Exercise brief
Please report how many lines below contain "holds", writing nothing except the number.

[[ Data extracts, beginning ]]

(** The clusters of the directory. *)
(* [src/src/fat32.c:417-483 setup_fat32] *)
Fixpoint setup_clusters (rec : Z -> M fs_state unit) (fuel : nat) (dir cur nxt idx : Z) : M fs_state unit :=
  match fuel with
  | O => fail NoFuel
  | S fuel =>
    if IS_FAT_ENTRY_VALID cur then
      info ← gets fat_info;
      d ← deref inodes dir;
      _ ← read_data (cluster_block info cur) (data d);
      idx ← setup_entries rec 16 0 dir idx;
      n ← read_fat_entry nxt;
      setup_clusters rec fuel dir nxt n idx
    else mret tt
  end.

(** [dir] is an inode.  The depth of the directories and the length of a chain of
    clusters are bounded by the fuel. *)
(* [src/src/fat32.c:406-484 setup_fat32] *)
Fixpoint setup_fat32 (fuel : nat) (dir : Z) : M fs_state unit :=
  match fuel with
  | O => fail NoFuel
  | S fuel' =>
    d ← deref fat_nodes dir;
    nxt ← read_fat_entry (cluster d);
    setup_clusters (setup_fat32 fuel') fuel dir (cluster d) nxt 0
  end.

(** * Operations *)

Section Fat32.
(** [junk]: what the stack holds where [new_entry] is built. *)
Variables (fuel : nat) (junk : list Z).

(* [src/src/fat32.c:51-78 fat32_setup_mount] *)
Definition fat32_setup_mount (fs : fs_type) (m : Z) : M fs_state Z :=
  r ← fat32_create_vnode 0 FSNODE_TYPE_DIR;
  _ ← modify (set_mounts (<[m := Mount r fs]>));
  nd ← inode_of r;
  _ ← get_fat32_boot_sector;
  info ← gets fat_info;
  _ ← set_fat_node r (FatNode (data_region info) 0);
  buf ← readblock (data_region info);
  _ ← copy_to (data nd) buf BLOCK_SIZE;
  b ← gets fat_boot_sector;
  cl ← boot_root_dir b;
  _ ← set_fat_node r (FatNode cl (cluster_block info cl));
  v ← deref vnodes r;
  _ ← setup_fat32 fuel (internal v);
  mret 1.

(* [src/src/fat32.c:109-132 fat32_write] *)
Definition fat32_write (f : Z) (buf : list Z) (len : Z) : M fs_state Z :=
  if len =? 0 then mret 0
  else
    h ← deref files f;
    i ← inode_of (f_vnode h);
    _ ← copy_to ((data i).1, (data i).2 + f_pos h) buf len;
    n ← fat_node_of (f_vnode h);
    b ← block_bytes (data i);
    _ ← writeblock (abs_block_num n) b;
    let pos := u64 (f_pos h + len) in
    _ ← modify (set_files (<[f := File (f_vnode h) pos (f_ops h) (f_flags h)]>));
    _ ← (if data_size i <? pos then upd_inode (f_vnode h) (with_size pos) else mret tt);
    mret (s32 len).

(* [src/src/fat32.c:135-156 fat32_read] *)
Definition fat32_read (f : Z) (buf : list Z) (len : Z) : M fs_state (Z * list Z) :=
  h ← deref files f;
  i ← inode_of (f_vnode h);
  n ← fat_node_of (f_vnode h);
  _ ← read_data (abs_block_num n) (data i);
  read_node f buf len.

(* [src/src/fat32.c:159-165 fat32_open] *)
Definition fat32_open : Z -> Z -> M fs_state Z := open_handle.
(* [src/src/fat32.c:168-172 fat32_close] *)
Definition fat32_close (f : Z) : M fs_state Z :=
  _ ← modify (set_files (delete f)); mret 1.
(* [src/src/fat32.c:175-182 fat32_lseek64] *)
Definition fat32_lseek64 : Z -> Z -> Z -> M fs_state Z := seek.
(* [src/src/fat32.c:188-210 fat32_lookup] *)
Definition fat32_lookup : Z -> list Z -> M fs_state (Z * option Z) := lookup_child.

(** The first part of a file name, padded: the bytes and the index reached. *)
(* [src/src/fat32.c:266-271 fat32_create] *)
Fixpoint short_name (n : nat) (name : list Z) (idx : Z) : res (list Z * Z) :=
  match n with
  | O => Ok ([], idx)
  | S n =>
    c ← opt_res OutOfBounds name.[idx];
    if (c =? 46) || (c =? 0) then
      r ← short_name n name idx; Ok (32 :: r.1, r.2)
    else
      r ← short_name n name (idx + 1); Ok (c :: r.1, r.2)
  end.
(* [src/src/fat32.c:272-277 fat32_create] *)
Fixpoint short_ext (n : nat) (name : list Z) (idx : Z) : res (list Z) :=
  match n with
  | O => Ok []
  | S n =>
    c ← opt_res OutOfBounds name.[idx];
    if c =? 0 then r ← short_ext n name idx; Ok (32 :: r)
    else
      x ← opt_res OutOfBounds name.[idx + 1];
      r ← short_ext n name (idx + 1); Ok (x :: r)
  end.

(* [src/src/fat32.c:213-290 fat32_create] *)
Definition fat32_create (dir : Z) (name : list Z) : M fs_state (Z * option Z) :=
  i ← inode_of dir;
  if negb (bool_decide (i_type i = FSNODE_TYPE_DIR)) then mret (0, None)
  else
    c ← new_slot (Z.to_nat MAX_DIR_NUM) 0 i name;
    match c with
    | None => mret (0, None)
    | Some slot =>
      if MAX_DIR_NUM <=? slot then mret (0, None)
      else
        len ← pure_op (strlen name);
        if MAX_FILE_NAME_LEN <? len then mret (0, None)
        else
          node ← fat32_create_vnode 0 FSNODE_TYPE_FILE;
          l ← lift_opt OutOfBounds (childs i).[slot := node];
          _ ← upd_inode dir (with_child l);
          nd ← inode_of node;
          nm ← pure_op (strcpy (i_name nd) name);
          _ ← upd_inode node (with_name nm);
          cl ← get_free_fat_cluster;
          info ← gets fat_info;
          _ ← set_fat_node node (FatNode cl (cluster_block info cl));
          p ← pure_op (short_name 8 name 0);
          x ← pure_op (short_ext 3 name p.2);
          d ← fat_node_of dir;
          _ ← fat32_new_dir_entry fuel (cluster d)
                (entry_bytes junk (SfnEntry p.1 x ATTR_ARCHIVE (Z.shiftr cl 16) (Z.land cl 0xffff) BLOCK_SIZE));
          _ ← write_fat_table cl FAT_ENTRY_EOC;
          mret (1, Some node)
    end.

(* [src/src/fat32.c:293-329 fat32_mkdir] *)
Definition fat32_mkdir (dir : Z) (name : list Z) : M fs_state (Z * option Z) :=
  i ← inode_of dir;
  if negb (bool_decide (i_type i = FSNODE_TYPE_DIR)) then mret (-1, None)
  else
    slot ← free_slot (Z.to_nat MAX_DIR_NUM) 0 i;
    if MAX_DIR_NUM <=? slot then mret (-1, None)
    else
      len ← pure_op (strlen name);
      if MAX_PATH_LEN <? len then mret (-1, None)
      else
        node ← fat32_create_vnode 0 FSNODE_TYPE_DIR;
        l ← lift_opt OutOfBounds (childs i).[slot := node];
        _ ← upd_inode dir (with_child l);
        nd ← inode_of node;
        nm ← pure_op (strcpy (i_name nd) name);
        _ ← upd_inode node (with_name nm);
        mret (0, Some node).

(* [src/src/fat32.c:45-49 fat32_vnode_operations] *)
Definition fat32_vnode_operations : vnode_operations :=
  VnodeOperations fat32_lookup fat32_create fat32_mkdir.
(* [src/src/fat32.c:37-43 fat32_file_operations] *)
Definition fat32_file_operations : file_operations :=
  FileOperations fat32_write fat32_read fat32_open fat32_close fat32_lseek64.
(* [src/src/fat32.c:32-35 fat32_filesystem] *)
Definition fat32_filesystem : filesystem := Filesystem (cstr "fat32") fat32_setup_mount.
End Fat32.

[[ Data extracts, end ]]
[[ Data extracts, beginning ]]

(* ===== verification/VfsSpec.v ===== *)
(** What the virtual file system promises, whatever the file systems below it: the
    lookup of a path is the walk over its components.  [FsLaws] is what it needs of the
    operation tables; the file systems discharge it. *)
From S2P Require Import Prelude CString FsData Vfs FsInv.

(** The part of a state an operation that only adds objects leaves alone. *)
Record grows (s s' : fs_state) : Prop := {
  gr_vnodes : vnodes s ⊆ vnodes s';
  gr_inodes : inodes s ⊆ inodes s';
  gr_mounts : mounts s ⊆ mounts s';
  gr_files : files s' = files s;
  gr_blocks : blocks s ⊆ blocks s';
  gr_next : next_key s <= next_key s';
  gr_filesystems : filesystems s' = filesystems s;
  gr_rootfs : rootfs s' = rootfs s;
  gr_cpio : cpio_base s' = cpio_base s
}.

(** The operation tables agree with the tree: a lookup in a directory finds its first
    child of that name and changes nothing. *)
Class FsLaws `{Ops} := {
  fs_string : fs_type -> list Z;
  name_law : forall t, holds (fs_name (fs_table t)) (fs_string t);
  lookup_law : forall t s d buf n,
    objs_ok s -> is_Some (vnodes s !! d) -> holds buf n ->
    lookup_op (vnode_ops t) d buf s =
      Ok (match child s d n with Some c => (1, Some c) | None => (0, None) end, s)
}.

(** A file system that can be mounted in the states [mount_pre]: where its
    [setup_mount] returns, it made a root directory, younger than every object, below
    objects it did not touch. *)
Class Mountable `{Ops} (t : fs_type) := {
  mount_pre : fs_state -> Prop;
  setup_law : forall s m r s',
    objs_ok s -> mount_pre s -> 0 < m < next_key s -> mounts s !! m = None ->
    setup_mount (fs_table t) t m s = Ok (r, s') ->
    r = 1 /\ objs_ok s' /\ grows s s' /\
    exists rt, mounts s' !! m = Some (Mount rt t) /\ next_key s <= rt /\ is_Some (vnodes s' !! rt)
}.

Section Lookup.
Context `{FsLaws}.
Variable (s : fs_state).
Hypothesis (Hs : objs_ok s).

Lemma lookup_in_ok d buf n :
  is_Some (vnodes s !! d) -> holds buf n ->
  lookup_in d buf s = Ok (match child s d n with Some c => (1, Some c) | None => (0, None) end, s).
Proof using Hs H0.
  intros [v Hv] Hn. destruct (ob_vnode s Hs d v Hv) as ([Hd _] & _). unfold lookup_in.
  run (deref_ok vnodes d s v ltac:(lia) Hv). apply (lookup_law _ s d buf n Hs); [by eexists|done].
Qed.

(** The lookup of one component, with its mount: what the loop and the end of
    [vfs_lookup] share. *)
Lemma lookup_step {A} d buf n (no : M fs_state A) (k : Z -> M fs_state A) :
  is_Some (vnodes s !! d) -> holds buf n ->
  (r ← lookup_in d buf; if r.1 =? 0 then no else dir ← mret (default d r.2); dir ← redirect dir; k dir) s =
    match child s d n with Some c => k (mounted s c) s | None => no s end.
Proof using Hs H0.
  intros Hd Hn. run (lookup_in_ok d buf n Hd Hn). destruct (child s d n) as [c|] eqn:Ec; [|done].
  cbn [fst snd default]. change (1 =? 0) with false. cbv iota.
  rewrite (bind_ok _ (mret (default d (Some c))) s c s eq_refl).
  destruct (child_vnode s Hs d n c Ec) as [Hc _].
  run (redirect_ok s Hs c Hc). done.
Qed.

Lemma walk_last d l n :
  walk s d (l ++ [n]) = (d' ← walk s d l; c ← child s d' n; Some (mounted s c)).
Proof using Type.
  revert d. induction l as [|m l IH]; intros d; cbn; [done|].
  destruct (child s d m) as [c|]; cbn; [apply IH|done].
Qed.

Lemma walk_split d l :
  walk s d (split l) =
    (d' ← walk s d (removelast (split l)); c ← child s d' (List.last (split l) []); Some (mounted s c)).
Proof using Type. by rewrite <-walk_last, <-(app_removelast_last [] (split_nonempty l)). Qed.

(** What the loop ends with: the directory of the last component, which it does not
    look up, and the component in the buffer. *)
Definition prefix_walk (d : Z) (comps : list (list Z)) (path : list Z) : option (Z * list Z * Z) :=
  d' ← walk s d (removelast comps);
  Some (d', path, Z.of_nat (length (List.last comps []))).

[[ Data extracts, end ]]

Response
5